What does cleft palate mean for my dog?

Cleft palate puppies have difficulty nursing and risk aspiration pneumonia when milk is inhaled through the open nasal cavity.  Survival rate is poor.  Smaller clefts may improve as the puppy grows.  Surgical correction is possible but expensive.  If the dog survives past puppyhood and does not have an opening from the mouth to the nasal cavity it will probably be fine.  If an opening remains, it will require constant care when feeding to prevent aspiration of food.

How common is cleft palate in Aussies?

It is rare.

Is cleft palate inherited in Aussies?

Probably not.  Cleft palates can occur for a variety of reasons, only some of which are genetic.  If there is no prior history of cleft palate in related dogs it is unlikely to be inherited.  Non-hereditary causes include toxic exposure at a critical point in development or an “accident of development” in which something went wrong for unknown reasons.

The only clearly hereditary cases of  cleft palate in Aussies were associated with a syndrome of multiple skeletal anomalies, including cleft palate.  All those dogs were descended from a single female outside the mainstream of the breed.  Few, if any, remain alive today.  In Europe, where someone probably found research papers published on the condition,  it is referred to as “skeletal lethal.”

What does cleft palate mean for my breeding program?

So long as there is no familial pattern of occurrence, it isn’t a breeding concern.  If it is familial, don’t breed affected dogs, don’t repeat the breeding, and breed all near relatives only to dogs from families where it is not known to occur.

What is Skeletal Lethal?

Several scientific papers were published in the 1980s and early 1990s about a syndrome of multiple skeletal anomalies, including cleft palate.  In Europe it has been referred to as  “skeletal lethal.”   This was due to an X-linked mutation that arose in a single female dog.  All male offspring that inherited the mutation had severely deformed skeletons and cleft palate.  All but one died shortly after birth.  Females with a coup of the mutation had crooked long bones in the legs and polydactyly and/or fused toes.  Few, if any, of these dogs remain today.  It should not be considered a breed health issue.

If a dog has extra toes on its rear feet that are right alongside the regular toes, are they dewclaws?

Probably not.  Extra toes, or polydactyly, occur occasionally in dogs though it’s more common in cats.  The most frequently seen cases in dogs involve rear and/or extra dewclaws which do not touch the ground when the dog is standing normally.  Dogs will sometimes have polydactyly involving other toes.

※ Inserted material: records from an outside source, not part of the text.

(** * A model of [streamlit_app.py], the Streamlit dashboard of daily_stock_analysis

    The script is modelled as it runs on one render of a Streamlit session:
    - Python strings are lists of Unicode code points ([pystr]); literals of
      the source are written as UTF-8 Rocq strings and decoded by [u];
    - the dynamic values the collaborators return (dicts, lists, strings, ints,
      [None]) are [pyval], dicts are association lists in insertion order;
    - every Streamlit call that puts an element on the page is an [event];
      calls to the backend services are [ECall] events, and what the services
      answer (a value or a raised exception) comes with the page input;
    - the body of each page is a computation in a writer / exception monad
      [M]: it yields the elements emitted so far and either a value, a raised
      Python exception, or the control exception of [st.rerun()]. *)

From Stdlib Require Import String Ascii.
From Stdlib Require Import List ZArith Bool Lia Permutation SpecFloat.
Import ListNotations.
Open Scope list_scope.
Open Scope Z_scope.
Set Warnings "-register-all".

(** ** Python strings *)

Definition pystr := list Z.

There is an example of polydactyly in Aussies.  In the 1980s an X-chromosome linked genetic disease that caused multiple skeletal anomalies was identified.  Females with a copy of the mutation had extra or fused toes.  Most of the references to polydactyly in Aussies you will find in scientific literature relate to these dogs, all members of a single family.

What are dewclaws?

Dewclaws are fifth toes on either front or rear legs.  They emerge along the side of the lower leg and do not touch the ground when the dog is in a normal stance.

Can a dog have multiple dewclaws on one leg?

Yes.  Double rear dewclaws are required in some breeds.  Sometimes a dog may have triple rear dewclaws. Multiple front dewclaws are abnormal.  Rear dewclaws are abnormal for members of the dog family in general (wolves, foxes, etc.), but do occur in domestic dogs.  Whether they are “normal’ or not depends on the breed.  They are not normal in Aussies.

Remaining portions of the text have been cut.